Thousands join Heathrow protest
31 May 2008 17:01 BST
Thousands of campaigners opposed to plans for a third runway at Heathrow joined a protest rally outside the west London airport.
An estimated 3,000 protesters marched from Hatton Cross to Sipson, the village that would be lost if the planned runway goes ahead.
They then gathered to form a giant "NO", that could be seen from the air.
Campaigners say the planned expansion would have a serious impact on hundreds of thousands of homes in the area.
But business groups and airlines claim the third runway is essential.
MPs, local council leaders and environmentalists addressed the crowds.
Speakers included London's deputy mayor Richard Barnes.
He said: "I've represented Hillingdon for 20 years and this is not the first time I've fought Heathrow airport expansion.
"They keep lying to us but this time we will win because we have cross-party support."
In November last year the government set out proposals for a major expansion at Heathrow, which could see the building of a third runway and a sixth terminal.
The new runway would be 2,200m (about 7,200ft) long and could be in operation by 2020 if it got the go-ahead.
The government has said it would meet noise and air quality targets, but the entire village of Sipson with about 700 homes would be destroyed.
Protester Anna Serdaris, 50, from Athens, said: "We have the same problem at Athens airport and I felt I needed to show my support.
"It's ironic that I've had to fly here this morning to protest against airport expansion but people need to listen." Support jobs
Lewis Jones, 21, from Roehampton said: "I'm here just because the public need to know.
"Economic expansion and growth is all very well for those making the money but the damage it's doing to the planet is not acceptable.
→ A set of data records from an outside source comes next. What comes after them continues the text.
Lemma finish_core hook fuel j jb result recursive st :
  rec_ok (quiet_cascade hook) fuel (λ o st, finish_job hook fuel o JOB_DEPENDENCY true st) →
  hook_quiet hook (j_unit jb) result →
  (recursive = true → ∀ st1, heap st1 = delete j (heap st) →
     ∀ o, waits_for (failure_atoms (j_unit jb) (j_type jb) result) st1 (j_unit jb) o → quiet_cascade hook st1 o) →
  sys_ok st → few st → heap st !! j = Some jb → j_installed jb = true → (size (heap st) <= S fuel)%nat →
  ¬ (result = JOB_DONE ∧ j_type jb = JOB_RESTART) →
  ∃ st', finish_job hook (S fuel) j result recursive st = Some st' ∧ ended j jb result recursive st st'.
Proof.
  intros Hrec Hquiet Hcas Hok Hfew Hj Hi Hsz Hnr. cbn [finish_job]. rewrite Hj. cbn [mbind option_bind].
  rewrite !assert_bind by (done || by apply Z.ltb_lt, (mo_types _ (proj2 Hok) j jb Hj)).
  rewrite <- bool_decide_and, bool_decide_eq_false_2 by done.
  destruct (set_result_ok result j jb st Hok Hj Hi) as (Hok1 & Hsh1 & Hj1).
  set (st1 := alter_job (set_j_result result) j st) in *.
  set (st2 := if bool_decide _ then alter_mgr _ st1 else st1).
  assert (sys_ok st2 ∧ shrinks st st2 ∧ heap st2 = heap st1) as (Hok2 & Hsh2 & Hh2).
  { unfold st2. case_bool_decide; [|done]. destruct (n_failed_ok (u32 (n_failed_jobs (mgr st1) + 1)) st1 Hok1) as [? ?].
    split_and!; [done|by eapply shrinks_trans|done]. }
  destruct (remove_job_spec j (set_j_result result jb) st2 Hok2) as (st3 & st4 & H3 & H4 & Hok4 & Hsh4 & Hh4);
    [by rewrite Hh2|done|]. rewrite H3. cbn [mbind option_bind]. rewrite H4. cbn [mbind option_bind].
  pose proof (shrinks_trans _ _ _ Hsh2 Hsh4) as Hsh.
  assert (Hh : heap st4 = delete j (heap st)).
  { rewrite Hh4, Hh2. unfold st1, alter_job. st_simpl. apply delete_alter_id. }
  pose proof (delete_size _ _ _ _ Hj Hsz) as Hsz4. rewrite <- Hh in Hsz4.
  pose proof (shrinks_few _ _ Hsh Hfew) as Hfew4.
  set (atoms := failure_atoms (j_unit jb) (j_type jb) result).
  assert (∃ st5, (if recursive then
      fail_dependencies (λ o st, finish_job hook fuel o JOB_DEPENDENCY true st) (atoms ≫= unit_dependencies (j_unit jb)) st4
      else Some st4) = Some st5 ∧
    cascade (λ o, recursive = true ∧ waits_for atoms st4 (j_unit jb) o) st4 st5 ∧
    (recursive = true → ∀ o, waits_for atoms st4 (j_unit jb) o → heap st5 !! o = None)) as (st5 & H5 & Hc5 & Hall5).
  { destruct recursive.
    - destruct (fail_dependencies_spec (quiet_cascade hook) fuel _ (atoms ≫= unit_dependencies (j_unit jb)) st4 (quiet_cascade_shrinks hook) Hrec)
        as (st5 & H5 & Hc5 & Hall5); [|done..|].
      { intros o ob Hob Hoi Hot Hou. apply (Hcas eq_refl); [done|]. by exists ob. }
      exists st5. split_and!; [done| |].
      + eapply cascade_weaken, Hc5. intros o ?. split; [done|]. done.
      + intros _ o (ob & ? & ? & ? & ?). by apply (Hall5 o ob).
    - exists st4. split_and!; [done| |done]. eapply cascade_weaken, cascade_refl; done. }
  rewrite H5. cbn [mbind option_bind]. pose proof (ca_ok _ _ _ Hc5) as Hok5. pose proof (ca_shrinks _ _ _ Hc5) as Hsh5.
  assert (∃ stf, (if bool_decide (result ∈ [JOB_TIMEOUT; JOB_DEPENDENCY]) then hook (unit_start_on_failure (j_unit jb)) st5 else Some st5) = Some stf ∧
    sys_ok stf ∧ shrinks st5 stf ∧ keeps st5 stf) as (stf & Hf & Hokf & Hshf & Hkf).
  { case_bool_decide as Hr; [by apply (Hquiet st5 Hok5)|]. exists st5. split_and!; [done..|apply shrinks_refl|apply keeps_refl]. }
  rewrite Hf. cbn [mbind option_bind]. destruct (Hquiet stf Hokf) as [_ (st6 & H6 & Hok6 & Hsh6' & Hk6')].
  rewrite H6. cbn [mbind option_bind]. pose proof (shrinks_trans _ _ _ Hshf Hsh6') as Hsh6. pose proof (keeps_trans _ _ _ Hkf Hk6') as Hk6.
  assert (Hfew6 : few st6) by (eapply shrinks_few; [exact Hsh6|]; by eapply shrinks_few).
  destruct (finish_tail_spec (j_unit jb) st6 Hok6 Hfew6) as (st7 & H7 & Hok7 & Hsh7).
  destruct (finish_tail_queued _ _ _ H7 Hok6 Hfew6) as [Hk7 Hq7]. exists st7. split; [done|]. split; [|done].
  assert (Hc7 : cascade (λ _, False) st5 st7).
  { apply cascade_quiet; [done|by eapply shrinks_trans|]. by apply (keeps_trans _ st6). }
  exists st4. split_and!; [done..| |].
  - eapply cascade_weaken, cascade_trans; [|exact Hc5|exact Hc7]. by intros o [?|[]].
  - intros Hr o Hw. apply (shrinks_gone st5); [apply (ca_shrinks _ _ _ Hc7)|by apply Hall5].
Qed.

Lemma cascade_of_finished j jb result st st' :
  heap st !! j = Some jb → failure_atoms (j_unit jb) (j_type jb) result = [UNIT_ATOM_PROPAGATE_START_FAILURE] →
  ended j jb result true st st' → heap st' !! j = None ∧ cascade (.= j) st st'.
Proof.
  intros Hj Ha [(st1 & Hh & Hok1 & Hsh1 & Hc & Hall) _]. rewrite Ha in *.
  assert (Hj' : heap st' !! j = None).
  { apply (shrinks_gone st1); [apply (ca_shrinks _ _ _ Hc)|]. rewrite Hh. apply lookup_delete_eq. }
  split; [done|]. split; [apply (ca_ok _ _ _ Hc)|eapply shrinks_trans, Hc; done| |].
  - intros k Hk Hn. exists j. split; [done|]. destruct (decide (k = j)) as [->|Hne]; [done|].
    destruct (ca_sound _ _ _ Hc k) as (o & [_ Ho] & Hr); [by rewrite Hh, lookup_delete_ne|done|].
    eapply rtc_l; [|eapply rtc_subrel, Hr; intros ? ?; by apply fails_shrinks].
    exists jb. split; [done|]. by eapply waits_for_shrinks.
  - intros k kb o Hk Hn Hw. destruct (decide (o = j)) as [->|Ho]; [done|].
    assert (Hw1 : waits_for [UNIT_ATOM_PROPAGATE_START_FAILURE] st1 (j_unit kb) o).
    { destruct (waits_for_kept _ _ _ _ _ Hsh1 Hw) as [Hx|?]; [|done]. rewrite Hh, lookup_delete_ne in Hx by done.
      destruct Hw as (? & ? & _). congruence. }
    destruct (decide (k = j)) as [->|Hne].
    + assert (kb = jb) by congruence. subst. by apply Hall.
    + apply (ca_closed _ _ _ Hc k kb); [|done..]. by rewrite Hh, lookup_delete_ne.
Qed.

Lemma start_atoms u t result :
  t ∈ [JOB_START; JOB_VERIFY_ACTIVE] → result ≠ JOB_DONE → failure_atoms u t result = [UNIT_ATOM_PROPAGATE_START_FAILURE].
Proof.
  intros Ht Hr. unfold failure_atoms. rewrite bool_decide_eq_true_2 by done. rewrite (bool_decide_eq_true_2 _ Ht).
  by rewrite bool_decide_eq_false_2.
Qed.

Lemma rec_finish hook fuel : rec_ok (quiet_cascade hook) fuel (λ o st, finish_job hook fuel o JOB_DEPENDENCY true st).
Proof.
  induction fuel as [|fuel IH]; intros o ob st Hok Hfew Hq Ho Hi Ht Hsz.
  { apply Nat.le_0_r, map_size_empty_inv in Hsz. rewrite Hsz in Ho. by rewrite lookup_empty in Ho. }
  destruct (finish_core hook fuel o ob JOB_DEPENDENCY true st IH) as (st' & H & Hf); [by apply (Hq o)| |done..|by intros [? _]|].
  { intros _ st1 Hh i Hi' k kb Hr Hk. rewrite start_atoms in Hi' by done. apply (waits_for_delete o st) in Hi' as [_ Hi']; [|done].
    apply (Hq k kb); [|rewrite Hh in Hk; by apply lookup_delete_Some in Hk as [_ ?]].
    eapply rtc_l; [exists ob; done|]. eapply rtc_subrel, Hr. intros a b Hab. by apply (fails_delete o st) in Hab as (_ & _ & ?). }
  exists st'. split; [done|]. apply (cascade_of_finished o ob JOB_DEPENDENCY); [done|by apply start_atoms|done].
Qed.

Lemma job_finish_spec j jb result recursive st :
  sys_ok st → few st → heap st !! j = Some jb → j_installed jb = true →
  ¬ (result = JOB_DONE ∧ j_type jb = JOB_RESTART) →
  ∃ st', job_finish_and_invalidate j result recursive st = Some st' ∧ ended j jb result recursive st st'.
Proof.
  intros Hok Hfew Hj Hi Hnr. unfold job_finish_and_invalidate. apply finish_core; try done; [apply rec_finish|apply record_quiet|by intros ? ? ? ? ? ? ? ? ?; apply record_quiet|lia].
Qed.

(** A job is announced and queued. *)
Definition announce (j : positive) st : option State :=
  st ← job_add_to_dbus_queue j st;
  st ← job_add_to_run_queue j st;
  job_add_to_gc_queue j st.

Lemma add_to_dbus_queue_keeps j st st' : job_add_to_dbus_queue j st = Some st' → keeps st st'.
Proof.
  unfold job_add_to_dbus_queue. destruct (heap st !! j) as [jb|]; [|done]. cbn [mbind option_bind].
  unfold assert_. destruct (j_installed jb); [|done]. cbn [mbind option_bind].
  destruct (j_in_dbus_queue jb); [by intros [= <-]|]. intros [= <-].
  split; [|done]. intros k Hk. rewrite heap_alter_job. st_simpl. case_decide; [|done]. by rewrite fmap_is_Some.
Qed.

(** A job that is still there is still installed. *)
Lemma still_installed j jb st st' :
  heap st !! j = Some jb → j_installed jb = true → keeps st st' → shrinks st st' →
  ∃ jb', heap st' !! j = Some jb' ∧ j_installed jb' = true.
Proof.
  intros Hj Hi [Hk _] Hsh. destruct (Hk j) as [jb' Hj']; [eauto|]. exists jb'. split; [done|].
  destruct (sh_heap _ _ Hsh j jb' Hj') as (? & ? & _ & _ & ? & _). congruence.
Qed.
This is building momentum."
The Archbishop of Canterbury also backed protesters and a letter from Dr Rowan Williams was read out at the rally.
It said: "Concern for our environment is a clear imperative arising from the respect we owe to creation and to each other.
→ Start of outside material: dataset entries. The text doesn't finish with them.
Lemma put_ids_spec cs st :
  (∀ u c, (u, c) ∈ cs → ∃ j jb, c = [j] ∧ heap st !! j = Some jb) →
  ∃ r M, put_ids cs st = Some (r, with_ids M st) ∧ (r = 0 ∨ r = -EEXIST) ∧ m_jobs (mgr st) ⊆ M ∧
    (∀ id i, M !! id = Some i → m_jobs (mgr st) !! id = Some i ∨ id_of cs st id i) ∧
    (r = 0 → ∀ u j jb, (u, [j]) ∈ cs → heap st !! j = Some jb → M !! j_id jb = Some j).
Proof.
  revert st. induction cs as [|[u c] cs IH]; intros st Hcs; cbn [put_ids].
  - exists 0, (m_jobs (mgr st)). rewrite with_ids_same. split_and!; [done|by left|done|by left|].
    intros _ u j jb Hx. by apply elem_of_nil in Hx.
  - destruct (Hcs u c (list_elem_of_here _ _)) as (j & jb & -> & Hj). rewrite Hj. cbn [mbind option_bind].
    assert (Hcs' : ∀ u c, (u, c) ∈ cs → ∃ j jb, c = [j] ∧ heap st !! j = Some jb)
      by (intros; apply (Hcs u0); by apply list_elem_of_further).
    assert (Hid : id_of ((u, [j]) :: cs) st (j_id jb) j) by (exists u, [], jb; split_and!; [apply list_elem_of_here|done..]).
    assert (Hmono : ∀ id i, id_of cs st id i → id_of ((u, [j]) :: cs) st id i).
    { intros id i (v & c & ib & ? & ? & ?). exists v, c, ib. split_and!; [by apply list_elem_of_further|done..]. }
    unfold put_id. destruct (m_jobs (mgr st) !! j_id jb) as [i|] eqn:Ei.
    + case_bool_decide as Hij; cbn [Z.ltb Z.compare].
      * subst i. destruct (IH st Hcs') as (r & M & -> & Hr & Hsub & Hback & Hall). exists r, M.
        split_and!; [done..|intros id i Hi; destruct (Hback id i Hi); auto|]. intros -> v k kb [[= -> ->]|Hk]%elem_of_cons Hkb.
        -- assert (kb = jb) by congruence. subst. by eapply lookup_weaken.
        -- by apply (Hall eq_refl v).
      * exists (-EEXIST), (m_jobs (mgr st)). rewrite with_ids_same. split_and!; [done|by right|done|by left|done].
    + cbn [Z.ltb Z.compare]. set (st1 := alter_mgr _ st).
      destruct (IH st1 Hcs') as (r & M & -> & Hr & Hsub & Hback & Hall).
      change (m_jobs (mgr st1)) with (<[j_id jb := j]> (m_jobs (mgr st))) in Hsub, Hback. exists r, M. split_and!; try done.
      * by apply insert_subseteq_l_inv in Hsub as [? ?] || (etransitivity; [by apply insert_subseteq|done]).
      * intros id i Hi. destruct (Hback id i Hi) as [Hx|Hx]; [|by right; apply Hmono].
        apply lookup_insert_Some in Hx as [[<- <-]|[_ ?]]; [by right|by left].
      * intros -> v k kb [[= -> ->]|Hk]%elem_of_cons Hkb; [|by apply (Hall eq_refl v)].
        assert (kb = jb) by congruence. subst. eapply lookup_weaken; [|exact Hsub]. apply lookup_insert_eq.
Qed.

Lemma remove_ids_spec cs st :
  (∀ u c, (u, c) ∈ cs → ∃ j jb, c = [j] ∧ heap st !! j = Some jb) →
  ∃ M, remove_ids cs st = Some (with_ids M st) ∧
    ∀ id i, M !! id = Some i ↔ m_jobs (mgr st) !! id = Some i ∧ ¬ id_of cs st id i.
Proof.
  revert st. induction cs as [|[u c] cs IH]; intros st Hcs; cbn [remove_ids].
  - exists (m_jobs (mgr st)). rewrite with_ids_same. split; [done|]. intros id i. split; [|tauto].
    intros ?. split; [done|]. intros (? & ? & ? & Hx & _). by apply elem_of_nil in Hx.
  - destruct (Hcs u c (list_elem_of_here _ _)) as (j & jb & -> & Hj). rewrite Hj. cbn [mbind option_bind].
    assert (Hcs' : ∀ u c, (u, c) ∈ cs → ∃ j jb, c = [j] ∧ heap st !! j = Some jb)
      by (intros; apply (Hcs u0); by apply list_elem_of_further).
    assert (Hcons : ∀ id i, id_of ((u, [j]) :: cs) st id i ↔ (i = j ∧ id = j_id jb) ∨ id_of cs st id i).
    { intros id i. split.
      - intros (v & c & ib & [[= -> -> ->]|Hv]%elem_of_cons & Hib & Hid); [left; split; congruence|right; by exists v, c, ib].
      - intros [[-> ->]|(v & c & ib & ? & ? & ?)].
        + exists u, [], jb. split_and!; [apply list_elem_of_here|done..].
        + exists v, c, ib. split_and!; [by apply list_elem_of_further|done..]. }
    unfold remove_id. case_bool_decide as Hm.
    + set (st1 := alter_mgr _ st). destruct (IH st1 Hcs') as (M & -> & HM). exists M. split; [done|].
      intros id i. rewrite HM, Hcons. change (m_jobs (mgr st1)) with (delete (j_id jb) (m_jobs (mgr st))).
      change (id_of cs st1 id i) with (id_of cs st id i). rewrite lookup_delete_Some. split.
      * intros [[Hne Hi] Hn]. split; [done|]. intros [[-> ->]|?]; done.
      * intros [Hi Hn]. split_and!; [|done|tauto]. intros <-. apply Hn. left. split; congruence.
    + destruct (IH st Hcs') as (M & -> & HM). exists M. split; [done|]. intros id i. rewrite HM, Hcons. split; [|tauto].
      intros [Hi Hn]. split; [done|]. intros [[-> ->]|?]; done.
Qed.

(** ** Cancelling what isolation does not keep *)

Lemma shrinks_ids_installed st st' : shrinks st st' → ids_installed st → ids_installed st'.
Proof.
  intros Hsh Hids id i Hi. pose proof (sh_back _ _ Hsh id i Hi) as Hi0. destruct (Hids id i Hi0) as (ib & Hib & Hid & Hii).
  destruct (heap st' !! i) as [ib'|] eqn:Ei.
  - destruct (sh_heap _ _ Hsh i ib' Ei) as (ib2 & ? & _ & ? & ? & _). exists ib'. split_and!; congruence.
  - exfalso. apply (sh_gone _ _ Hsh i ib Hib Ei). by rewrite Hid.
Qed.

(** The jobs isolation cancels. *)
Definition not_isolated st (jb : Job) : Prop := ignore_on_isolate (j_unit jb) = false ∧ jobs st !! j_unit jb = None.

Lemma cancel_jobs_spec js st :
  sys_ok st → few st → NoDup js → (∀ j, j ∈ js → ∃ jb, heap st !! j = Some jb ∧ j_installed jb = true) →
  ∃ st', cancel_jobs js st = Some st' ∧ sys_ok st' ∧ shrinks st st' ∧
    ∀ k kb, heap st !! k = Some kb → heap st' !! k = None ↔ k ∈ js ∧ not_isolated st kb.
Proof.
  revert st. induction js as [|j js IH]; intros st Hok Hfew Hnd Hjs; cbn [cancel_jobs].
  - exists st. split_and!; [done|done|apply shrinks_refl|]. intros k kb Hk. split; [congruence|].
    by intros [?%elem_of_nil _].
  - destruct (Hjs j (list_elem_of_here _ _)) as (jb & Hj & Hi). rewrite Hj. cbn [mbind option_bind].
    rewrite assert_bind by done. apply NoDup_cons in Hnd as [Hjn Hnd].
    assert (Hjs' : ∀ k, k ∈ js → ∃ kb, heap st !! k = Some kb ∧ j_installed kb = true)
      by (intros; apply Hjs; by apply list_elem_of_further).
    assert (Hskip : ¬ not_isolated st jb → ∃ st', cancel_jobs js st = Some st' ∧ sys_ok st' ∧ shrinks st st' ∧
      ∀ k kb, heap st !! k = Some kb → heap st' !! k = None ↔ k ∈ j :: js ∧ not_isolated st kb).
    { intros Hno. destruct (IH st Hok Hfew Hnd Hjs') as (st' & -> & Hok' & Hsh' & Hgone). exists st'.
      split_and!; [done..|]. intros k kb Hk. rewrite (Hgone k kb Hk), elem_of_cons. split; [tauto|].
      intros [[->|?] Hn]; [|done]. assert (kb = jb) by congruence. by subst. }
    destruct (ignore_on_isolate (j_unit jb)) eqn:Eig; [apply Hskip; intros [? _]; congruence|].
    case_bool_decide as Ejo; [apply Hskip; intros [_ Hx]; rewrite Hx in Ejo; by destruct Ejo|].
    apply eq_None_not_Some in Ejo.
    destruct (cancel_spec j jb st Hok Hfew Hj Hi) as (st1 & -> & Hok1 & Hsh1 & _ & Hgone1 & Hkeep1). cbn [mbind option_bind].
    destruct (IH st1 Hok1 (shrinks_few _ _ Hsh1 Hfew) Hnd) as (st2 & -> & Hok2 & Hsh2 & Hgone2).
    { intros k Hk. destruct (Hjs' k Hk) as (kb & Hkb & Hki). destruct (Hkeep1 k) as [kb1 Hkb1]; [by intros ->|eauto|].
      destruct (sh_heap _ _ Hsh1 k kb1 Hkb1) as (? & ? & _ & _ & ? & _). exists kb1. split; [done|congruence]. }
    exists st2. split_and!; [done|done|by eapply shrinks_trans|]. intros k kb Hk. rewrite elem_of_cons.
    destruct (decide (k = j)) as [->|Hne].
    + split; [|intros _; by apply (shrinks_gone st1)]. intros _. split; [by left|].
      assert (kb = jb) by congruence. by subst.
    + destruct (Hkeep1 k Hne) as [kb1 Hkb1]; [eauto|]. rewrite (Hgone2 k kb1 Hkb1).
      destruct (sh_heap _ _ Hsh1 k kb1 Hkb1) as (? & ? & Hu & _). assert (x = kb) by congruence. subst x.
      unfold not_isolated. rewrite Hu, (proj1 (sh_tr _ _ Hsh1)). tauto.
Qed.

Lemma iter_ids_installed st :
  sys_ok st → ids_installed st → NoDup (iter_ids (m_jobs (mgr st))) ∧
  ∀ j, j ∈ iter_ids (m_jobs (mgr st)) ↔ ∃ jb, heap st !! j = Some jb ∧ j_installed jb = true.
Proof.
  intros Hok Hids. split.
  - rewrite iter_ids_perm. apply NoDup_fmap_2_strong; [|apply NoDup_map_to_list].
    intros [id1 i1] [id2 i2] H1%elem_of_map_to_list H2%elem_of_map_to_list Heq. cbn in Heq. subst i2.
    destruct (Hids id1 i1 H1) as (? & ? & ? & _). destruct (Hids id2 i1 H2) as (? & ? & ? & _). congruence.
  - intros j. rewrite iter_ids_perm, list_elem_of_fmap. split.
    + intros ([id i] & -> & Hi%elem_of_map_to_list). destruct (Hids id i Hi) as (ib & ? & _ & ?). eauto.
    + intros (jb & Hj & Hi). exists (j_id jb, j). split; [done|]. apply elem_of_map_to_list. by apply (mo_id _ (proj2 Hok)).
Qed.

(** ** The whole operation *)

Record appliable st : Prop := {
  al_ok : sys_ok st;
  al_few : few st;
  al_merged u c : jobs st !! u = Some c → ∃ j, c = [j];
  al_waiting k kb : in_tr st k → heap st !! k = Some kb → j_state kb = JOB_WAITING;
  al_ids : ids_installed st;
  al_strays : no_strays st;
}.

(** What isolation takes away first. *)
Definition cancelled (mode : JobMode) st st1 : Prop :=
  if bool_decide (mode ∈ [JOB_ISOLATE; JOB_FLUSH]) then
    shrinks st st1 ∧ ∀ k kb, heap st !! k = Some kb →
      heap st1 !! k = None ↔ j_installed kb = true ∧ not_isolated st kb
  else st1 = st.

Lemma cancelled_shrinks mode st st1 : cancelled mode st st1 → shrinks st st1.
Proof. unfold cancelled. case_bool_decide; [by intros [? _]|intros ->; apply shrinks_refl]. Qed.

Lemma ready_with_ids M st :
  appliable st → m_jobs (mgr st) ⊆ M →
  (∀ id i, M !! id = Some i → m_jobs (mgr st) !! id = Some i ∨ id_of (iter (jobs st)) st id i) →
  (∀ u j jb, (u, [j]) ∈ iter (jobs st) → heap st !! j = Some jb → M !! j_id jb = Some j) →
  ready (with_ids M st).
Proof.
  intros [[Htr Hm] Hfew Hmer Hw Hids Hstr] Hsub Hback Hall. split; try done.
  - split; [done|]. destruct Hm as [? ? ? ? Hid ? ? ? ? ? ?]. split; try done.
    intros i ib Hib Hii. cbn. eapply lookup_weaken; [|exact Hsub]. by apply Hid.
  - intros k kb Hk Hkb. split; [by apply (Hw k)|]. destruct Hk as (u & c & Hu & Hk).
    destruct (Hmer u c Hu) as [j ->]. apply list_elem_of_singleton in Hk. subst j.
    apply (Hall u k kb); [by apply elem_of_iter|done].
  - intros id i Hi. destruct (Hback id i Hi) as [Hx|(u & c & ib & Hu%elem_of_iter & Hib & Hid)].
    + destruct (Hids id i Hx) as (ib & ? & ? & ?). exists ib. split_and!; [done..|by left].
    + exists ib. split_and!; [done..|right]. exists u, (i :: c). split; [done|apply list_elem_of_here].
Qed.

Lemma cancel_phase mode st :
  appliable st →
  ∃ st1, (if bool_decide (mode ∈ [JOB_ISOLATE; JOB_FLUSH]) then cancel_jobs (iter_ids (m_jobs (mgr st))) st
          else Some st) = Some st1 ∧ cancelled mode st st1 ∧ appliable st1.
Proof.
  intros Hal. pose proof Hal as [Hok Hfew Hmer Hw Hids Hstr]. unfold cancelled. case_bool_decide; [|by exists st].
  destruct (iter_ids_installed st Hok Hids) as [Hnd Hel].
  destruct (cancel_jobs_spec (iter_ids (m_jobs (mgr st))) st Hok Hfew Hnd) as (st1 & -> & Hok1 & Hsh & Hgone); [by intros j ?%Hel|].
  exists st1. split_and!; [done|done| |].
  - intros k kb Hk. rewrite (Hgone k kb Hk), Hel. naive_solver.
  - pose proof (proj1 (sh_tr _ _ Hsh)) as Hj. split; [done|by eapply shrinks_few| | |by eapply shrinks_ids_installed|].
    + intros u c. rewrite Hj. apply Hmer.
    + intros k kb Hk Hkb. destruct (sh_heap _ _ Hsh k kb Hkb) as (kb0 & ? & _ & _ & _ & _ & _ & ->).
      apply (Hw k); [|done]. destruct Hk as (u & c & Hu & ?). exists u, c. by rewrite <- Hj.
    + intros k kb Hkb. destruct (sh_heap _ _ Hsh k kb Hkb) as (kb0 & Hk0 & _ & _ & Hi & _). unfold in_tr. rewrite Hi, Hj.
      by apply (Hstr k).
Qed.

(** The units of the transaction are not among those isolation cancels. *)
Lemma cancelled_type mode st st1 u j (jb : Job) :
  appliable st → appliable st1 → cancelled mode st st1 → jobs st !! u = Some [j] → j_unit jb = u →
  installed_type st1 jb = installed_type st jb.
Proof.
  intros Hal Hal1 Hca Hu Hju. pose proof (cancelled_shrinks _ _ _ Hca) as Hsh.
  apply installed_type_same; [apply Hal|apply Hal1| |].
  - intros k kb Hk Hku. destruct (heap st1 !! k) as [kb1|] eqn:E1.
    + destruct (sh_heap _ _ Hsh k kb1 E1) as (kb2 & ? & ? & _ & ? & ? & _). assert (kb2 = kb) by congruence. subst. eauto.
    + exfalso. unfold cancelled in Hca. case_bool_decide; [|by subst; congruence].
      destruct Hca as [_ Hg]. apply (Hg k kb Hk) in E1 as [_ [_ Hn]]. rewrite Hku, Hju in Hn. congruence.
  - intros k kb' Hk. destruct (sh_heap _ _ Hsh k kb' Hk) as (kb & ? & ? & _). eauto.
Qed.

Lemma transaction_apply_spec mode st :
  appliable st → ∃ r st' aff st1, transaction_apply mode st = Some (r, st', aff) ∧ cancelled mode st st1 ∧ appliable st1 ∧
    (r = 0 ∧ (∃ M, apply_done (with_ids M st1) ∅ st' aff) ∨ r = -EEXIST ∧ st' = st1).
Proof.
  intros Hal. unfold transaction_apply. destruct (cancel_phase mode st Hal) as (st1 & -> & Hca & Hal1). cbn [mbind option_bind].
  assert (Hcs : ∀ u c, (u, c) ∈ iter (jobs st1) → ∃ j jb, c = [j] ∧ heap st1 !! j = Some jb).
  { intros u c Hu%elem_of_iter. destruct (al_merged _ Hal1 u c Hu) as [j ->].
    destruct (in_tr_idle st1 j (proj1 (proj1 (al_ok _ Hal1)))) as (jb & ? & _); [|eauto].
    exists u, [j]. split; [done|apply list_elem_of_here]. }
  destruct (put_ids_spec (iter (jobs st1)) st1 Hcs) as (r & M & -> & Hr & Hsub & Hback & Hall). cbn [mbind option_bind].
  destruct Hr as [->| ->]; cbn [Z.ltb Z.compare].
  - destruct (apply_loop_spec (S (size (jobs (with_ids M st1)))) ∅ (with_ids M st1)) as (st' & aff & -> & Hdone);
      [apply ready_with_ids; [done..|by apply Hall]|lia|]. cbn [mbind option_bind].
    exists 0, st', aff, st1. split_and!; [done..|]. left. eauto.
  - destruct (remove_ids_spec (iter (jobs (with_ids M st1))) (with_ids M st1)) as (M' & HM & Hlk); [done|].
    change (- EEXIST <? 0) with true. cbn iota.
    rewrite HM. cbn [mbind option_bind].
    assert (M' = m_jobs (mgr st1)) as ->.
    { apply map_eq. intros id. apply option_eq. intros i. rewrite Hlk. cbn [with_ids]. split.
      - intros [Hi Hn]. destruct (Hback id i Hi) as [?|?]; [done|by destruct Hn].
      - intros Hi. split; [by eapply lookup_weaken|]. intros (u & c & ib & Hu%elem_of_iter & Hib & _).
        destruct (al_ids _ Hal1 id i Hi) as (ib' & ? & _ & Hii). assert (ib' = ib) by (cbn in Hib; congruence). subst ib'.
        assert (in_tr st1 i) as Hin by (exists u, (i :: c); split; [done|apply list_elem_of_here]).
        rewrite (in_tr_not_installed st1 i ib (proj1 (al_ok _ Hal1)) Hin) in Hii; done. }
    eexists _, _, ∅, st1. split_and!; [done..|]. right. split; [done|]. by destruct st1 as [? ? ? ? ? []].
Qed.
"So questions of airport expansion, like all developments at risk, increasing the damage we do to our global environment (which still impacts hardest on the poorest) cannot be considered uncritically, or in a morality-free zone."
But Lord Soley, campaign director of pro-expansion group Future Heathrow, said opinion polls showed local people were in favour of expansion.
"Local people know that the airport is vital to the local economy and supports jobs and business," he said.
"A third runway will only go ahead within environmental limits on noise and air quality."
Event organiser Tamsin Omond heralded the demonstration a success.
She said: "We've had 3,000 people make the effort to come out here and tell the government we don't want a third runway. And it's not just the usual suspects." But Ms Omond warned the government there was serious intent behind the protest.
"The people have become politically active and if the government doesn't reverse its policy, people will become politically frustrated. The third runway will not be built - I'm talking civil disturbance."
The public consultation period over the proposals ended on 27 February, and final policy decisions are expected to be taken some time next year.